------ Data supplied ------
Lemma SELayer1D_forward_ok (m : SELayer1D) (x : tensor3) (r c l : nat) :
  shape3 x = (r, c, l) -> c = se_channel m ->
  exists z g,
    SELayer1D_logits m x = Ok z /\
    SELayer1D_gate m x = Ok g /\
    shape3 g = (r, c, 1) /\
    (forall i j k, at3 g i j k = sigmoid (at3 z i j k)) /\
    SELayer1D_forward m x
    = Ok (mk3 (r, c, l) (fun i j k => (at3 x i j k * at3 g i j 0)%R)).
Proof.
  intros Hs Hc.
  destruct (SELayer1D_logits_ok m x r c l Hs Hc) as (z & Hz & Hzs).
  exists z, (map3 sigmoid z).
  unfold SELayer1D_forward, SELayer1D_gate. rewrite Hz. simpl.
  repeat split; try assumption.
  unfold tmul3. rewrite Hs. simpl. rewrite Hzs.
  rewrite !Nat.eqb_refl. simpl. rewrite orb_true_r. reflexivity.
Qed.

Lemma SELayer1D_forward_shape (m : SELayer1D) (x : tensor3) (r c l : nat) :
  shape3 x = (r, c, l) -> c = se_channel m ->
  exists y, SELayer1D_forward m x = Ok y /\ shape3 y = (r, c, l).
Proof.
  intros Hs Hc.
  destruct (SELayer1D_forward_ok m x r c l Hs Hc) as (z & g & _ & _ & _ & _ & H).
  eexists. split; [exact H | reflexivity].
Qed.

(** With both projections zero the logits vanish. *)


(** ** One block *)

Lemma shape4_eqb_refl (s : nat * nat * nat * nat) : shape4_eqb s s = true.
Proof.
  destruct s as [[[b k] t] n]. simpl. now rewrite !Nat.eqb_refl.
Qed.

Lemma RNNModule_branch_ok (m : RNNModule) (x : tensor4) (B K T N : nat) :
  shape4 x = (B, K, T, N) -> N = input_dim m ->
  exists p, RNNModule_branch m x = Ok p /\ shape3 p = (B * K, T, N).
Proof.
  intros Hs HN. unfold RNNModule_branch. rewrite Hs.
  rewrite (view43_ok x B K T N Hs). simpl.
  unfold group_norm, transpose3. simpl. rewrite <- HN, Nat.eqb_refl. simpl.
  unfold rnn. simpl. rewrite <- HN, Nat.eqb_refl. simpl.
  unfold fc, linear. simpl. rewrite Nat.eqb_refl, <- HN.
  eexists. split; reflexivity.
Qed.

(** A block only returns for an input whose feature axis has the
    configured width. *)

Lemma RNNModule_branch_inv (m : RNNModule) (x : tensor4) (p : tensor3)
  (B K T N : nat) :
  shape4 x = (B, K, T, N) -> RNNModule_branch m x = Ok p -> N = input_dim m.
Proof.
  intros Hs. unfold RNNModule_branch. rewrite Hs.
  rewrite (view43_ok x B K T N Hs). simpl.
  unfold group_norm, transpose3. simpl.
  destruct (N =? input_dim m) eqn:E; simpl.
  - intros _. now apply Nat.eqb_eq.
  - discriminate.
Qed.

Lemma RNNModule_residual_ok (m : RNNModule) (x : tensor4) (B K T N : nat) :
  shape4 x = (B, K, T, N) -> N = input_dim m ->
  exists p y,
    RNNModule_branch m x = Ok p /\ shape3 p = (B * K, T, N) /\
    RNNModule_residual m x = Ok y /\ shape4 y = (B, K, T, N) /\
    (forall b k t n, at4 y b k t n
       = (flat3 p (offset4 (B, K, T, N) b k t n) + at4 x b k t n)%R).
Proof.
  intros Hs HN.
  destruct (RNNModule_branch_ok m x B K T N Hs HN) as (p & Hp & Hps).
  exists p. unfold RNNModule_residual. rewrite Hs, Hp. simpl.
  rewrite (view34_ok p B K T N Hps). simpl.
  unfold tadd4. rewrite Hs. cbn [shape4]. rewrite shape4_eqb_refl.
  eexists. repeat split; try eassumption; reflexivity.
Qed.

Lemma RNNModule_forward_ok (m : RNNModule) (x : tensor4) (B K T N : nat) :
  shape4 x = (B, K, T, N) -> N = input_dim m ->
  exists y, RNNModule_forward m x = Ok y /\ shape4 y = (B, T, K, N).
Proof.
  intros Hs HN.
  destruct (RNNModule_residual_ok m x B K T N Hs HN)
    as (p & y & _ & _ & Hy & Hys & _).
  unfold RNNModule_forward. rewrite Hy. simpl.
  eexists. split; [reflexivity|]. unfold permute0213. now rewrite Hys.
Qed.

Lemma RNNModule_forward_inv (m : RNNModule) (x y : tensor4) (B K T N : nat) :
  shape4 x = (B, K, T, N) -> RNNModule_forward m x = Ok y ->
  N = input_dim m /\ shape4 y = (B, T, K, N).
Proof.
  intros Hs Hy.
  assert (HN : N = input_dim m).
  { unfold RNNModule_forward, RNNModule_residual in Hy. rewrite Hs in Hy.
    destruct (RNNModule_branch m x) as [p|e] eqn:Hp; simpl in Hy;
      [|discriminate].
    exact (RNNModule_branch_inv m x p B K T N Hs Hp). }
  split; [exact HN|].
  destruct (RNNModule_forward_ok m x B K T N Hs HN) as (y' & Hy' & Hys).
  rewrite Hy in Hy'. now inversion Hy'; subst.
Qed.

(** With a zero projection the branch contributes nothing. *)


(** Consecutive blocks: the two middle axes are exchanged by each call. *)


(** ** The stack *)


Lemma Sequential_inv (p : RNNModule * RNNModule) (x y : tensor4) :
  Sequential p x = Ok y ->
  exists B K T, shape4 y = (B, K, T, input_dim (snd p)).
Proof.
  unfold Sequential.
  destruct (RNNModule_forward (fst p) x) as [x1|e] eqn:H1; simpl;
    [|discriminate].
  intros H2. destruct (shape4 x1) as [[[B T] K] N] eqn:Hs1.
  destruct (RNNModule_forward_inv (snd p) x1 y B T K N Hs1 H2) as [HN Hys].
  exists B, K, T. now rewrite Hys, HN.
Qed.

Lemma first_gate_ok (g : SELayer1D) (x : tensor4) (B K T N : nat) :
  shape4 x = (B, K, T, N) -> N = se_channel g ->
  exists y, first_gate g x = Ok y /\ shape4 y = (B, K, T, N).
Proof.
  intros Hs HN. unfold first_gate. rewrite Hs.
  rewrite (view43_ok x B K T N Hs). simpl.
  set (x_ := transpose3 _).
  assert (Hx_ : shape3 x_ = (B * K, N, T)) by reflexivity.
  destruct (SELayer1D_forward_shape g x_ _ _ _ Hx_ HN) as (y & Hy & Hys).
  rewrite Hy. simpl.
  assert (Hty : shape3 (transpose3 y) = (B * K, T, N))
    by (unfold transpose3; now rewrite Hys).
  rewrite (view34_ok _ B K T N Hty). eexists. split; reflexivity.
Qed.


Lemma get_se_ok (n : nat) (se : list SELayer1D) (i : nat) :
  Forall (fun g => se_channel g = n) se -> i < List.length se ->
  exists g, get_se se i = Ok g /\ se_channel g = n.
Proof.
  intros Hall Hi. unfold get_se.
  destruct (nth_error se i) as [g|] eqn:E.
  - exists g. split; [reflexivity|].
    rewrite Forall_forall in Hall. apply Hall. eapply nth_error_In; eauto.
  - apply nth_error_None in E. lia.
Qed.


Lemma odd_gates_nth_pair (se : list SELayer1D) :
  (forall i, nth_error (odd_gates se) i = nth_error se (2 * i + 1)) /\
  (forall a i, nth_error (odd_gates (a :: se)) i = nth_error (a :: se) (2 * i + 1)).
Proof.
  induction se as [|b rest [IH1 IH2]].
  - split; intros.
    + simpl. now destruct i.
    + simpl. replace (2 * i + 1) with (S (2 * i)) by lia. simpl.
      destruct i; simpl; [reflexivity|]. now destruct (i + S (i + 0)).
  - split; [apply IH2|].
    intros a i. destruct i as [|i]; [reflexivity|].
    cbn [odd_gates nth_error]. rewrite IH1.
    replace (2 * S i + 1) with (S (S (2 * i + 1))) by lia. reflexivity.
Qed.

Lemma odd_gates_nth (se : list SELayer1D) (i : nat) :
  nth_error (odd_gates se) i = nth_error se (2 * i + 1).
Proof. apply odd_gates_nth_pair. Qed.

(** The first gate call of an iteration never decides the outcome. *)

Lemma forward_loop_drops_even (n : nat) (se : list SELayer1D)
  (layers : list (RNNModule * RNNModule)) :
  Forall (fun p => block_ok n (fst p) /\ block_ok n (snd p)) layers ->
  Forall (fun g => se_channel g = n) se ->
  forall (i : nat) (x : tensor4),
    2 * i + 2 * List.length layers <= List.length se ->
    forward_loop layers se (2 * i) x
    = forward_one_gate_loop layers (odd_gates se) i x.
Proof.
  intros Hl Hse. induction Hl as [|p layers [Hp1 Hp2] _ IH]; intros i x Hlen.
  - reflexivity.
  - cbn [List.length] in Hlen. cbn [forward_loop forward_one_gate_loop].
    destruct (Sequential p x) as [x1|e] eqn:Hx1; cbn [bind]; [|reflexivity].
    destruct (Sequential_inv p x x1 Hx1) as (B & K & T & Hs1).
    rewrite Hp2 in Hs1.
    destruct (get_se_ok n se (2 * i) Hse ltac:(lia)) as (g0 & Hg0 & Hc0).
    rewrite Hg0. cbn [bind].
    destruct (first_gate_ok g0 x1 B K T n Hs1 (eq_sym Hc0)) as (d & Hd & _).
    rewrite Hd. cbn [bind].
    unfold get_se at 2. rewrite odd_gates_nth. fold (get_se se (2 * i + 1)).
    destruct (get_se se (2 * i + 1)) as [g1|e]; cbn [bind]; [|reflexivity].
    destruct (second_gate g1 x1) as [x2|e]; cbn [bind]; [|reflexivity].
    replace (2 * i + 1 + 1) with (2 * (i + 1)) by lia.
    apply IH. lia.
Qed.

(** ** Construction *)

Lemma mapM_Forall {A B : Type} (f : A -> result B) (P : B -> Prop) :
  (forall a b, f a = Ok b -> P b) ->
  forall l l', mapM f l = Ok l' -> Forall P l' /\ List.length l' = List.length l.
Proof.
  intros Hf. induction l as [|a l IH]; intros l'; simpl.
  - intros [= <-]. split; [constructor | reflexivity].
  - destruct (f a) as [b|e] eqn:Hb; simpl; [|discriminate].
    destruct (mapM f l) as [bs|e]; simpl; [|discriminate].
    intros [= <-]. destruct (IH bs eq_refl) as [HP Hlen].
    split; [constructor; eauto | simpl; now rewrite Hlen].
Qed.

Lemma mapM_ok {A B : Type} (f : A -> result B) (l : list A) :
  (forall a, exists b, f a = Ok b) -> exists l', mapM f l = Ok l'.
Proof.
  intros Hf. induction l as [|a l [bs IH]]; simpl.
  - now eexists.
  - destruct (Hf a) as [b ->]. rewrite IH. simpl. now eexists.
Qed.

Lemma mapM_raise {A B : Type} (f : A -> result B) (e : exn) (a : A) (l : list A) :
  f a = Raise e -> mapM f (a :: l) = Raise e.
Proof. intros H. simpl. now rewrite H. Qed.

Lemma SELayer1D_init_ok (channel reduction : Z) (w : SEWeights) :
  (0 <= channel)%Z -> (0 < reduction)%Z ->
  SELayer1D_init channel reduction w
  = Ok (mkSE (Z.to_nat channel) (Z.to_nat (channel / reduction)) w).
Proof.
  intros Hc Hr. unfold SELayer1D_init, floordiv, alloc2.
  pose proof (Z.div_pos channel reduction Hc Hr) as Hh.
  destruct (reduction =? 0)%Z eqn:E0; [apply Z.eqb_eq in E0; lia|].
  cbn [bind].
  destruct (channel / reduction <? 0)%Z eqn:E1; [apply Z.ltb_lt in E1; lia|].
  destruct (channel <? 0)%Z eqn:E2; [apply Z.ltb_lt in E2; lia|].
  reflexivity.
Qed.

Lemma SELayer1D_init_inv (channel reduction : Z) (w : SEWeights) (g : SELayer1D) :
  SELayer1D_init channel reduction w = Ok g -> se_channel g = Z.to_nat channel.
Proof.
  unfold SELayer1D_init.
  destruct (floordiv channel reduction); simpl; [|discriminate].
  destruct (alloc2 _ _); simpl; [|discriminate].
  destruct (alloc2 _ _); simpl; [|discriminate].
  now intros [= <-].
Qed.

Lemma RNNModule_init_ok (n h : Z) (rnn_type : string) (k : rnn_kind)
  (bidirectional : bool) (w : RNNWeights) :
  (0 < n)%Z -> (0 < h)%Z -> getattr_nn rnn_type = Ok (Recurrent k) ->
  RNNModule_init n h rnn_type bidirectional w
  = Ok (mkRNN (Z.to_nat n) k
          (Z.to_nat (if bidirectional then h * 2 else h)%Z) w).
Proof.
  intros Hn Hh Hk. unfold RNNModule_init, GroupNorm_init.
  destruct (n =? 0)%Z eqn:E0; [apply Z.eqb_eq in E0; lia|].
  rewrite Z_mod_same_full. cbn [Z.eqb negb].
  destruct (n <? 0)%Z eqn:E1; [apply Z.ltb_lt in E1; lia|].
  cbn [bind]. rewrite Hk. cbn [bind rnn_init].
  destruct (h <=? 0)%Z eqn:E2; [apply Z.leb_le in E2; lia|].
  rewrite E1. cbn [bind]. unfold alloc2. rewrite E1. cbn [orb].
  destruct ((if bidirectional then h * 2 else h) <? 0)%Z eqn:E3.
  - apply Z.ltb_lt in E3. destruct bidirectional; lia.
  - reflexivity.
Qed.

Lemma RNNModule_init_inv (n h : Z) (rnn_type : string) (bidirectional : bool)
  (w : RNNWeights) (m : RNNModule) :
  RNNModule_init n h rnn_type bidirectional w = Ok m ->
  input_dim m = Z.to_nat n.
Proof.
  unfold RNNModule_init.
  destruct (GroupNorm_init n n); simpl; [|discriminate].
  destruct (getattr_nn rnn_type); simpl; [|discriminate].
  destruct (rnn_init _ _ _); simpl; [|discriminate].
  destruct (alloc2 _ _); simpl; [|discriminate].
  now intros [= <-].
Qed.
------
Exercise:
Lines of the listing above that hold the string "replace" should each be copied.

Output of the task:
    + simpl. replace (2 * i + 1) with (S (2 * i)) by lia. simpl.
    replace (2 * S i + 1) with (S (S (2 * i + 1))) by lia. reflexivity.
    replace (2 * i + 1 + 1) with (2 * (i + 1)) by lia.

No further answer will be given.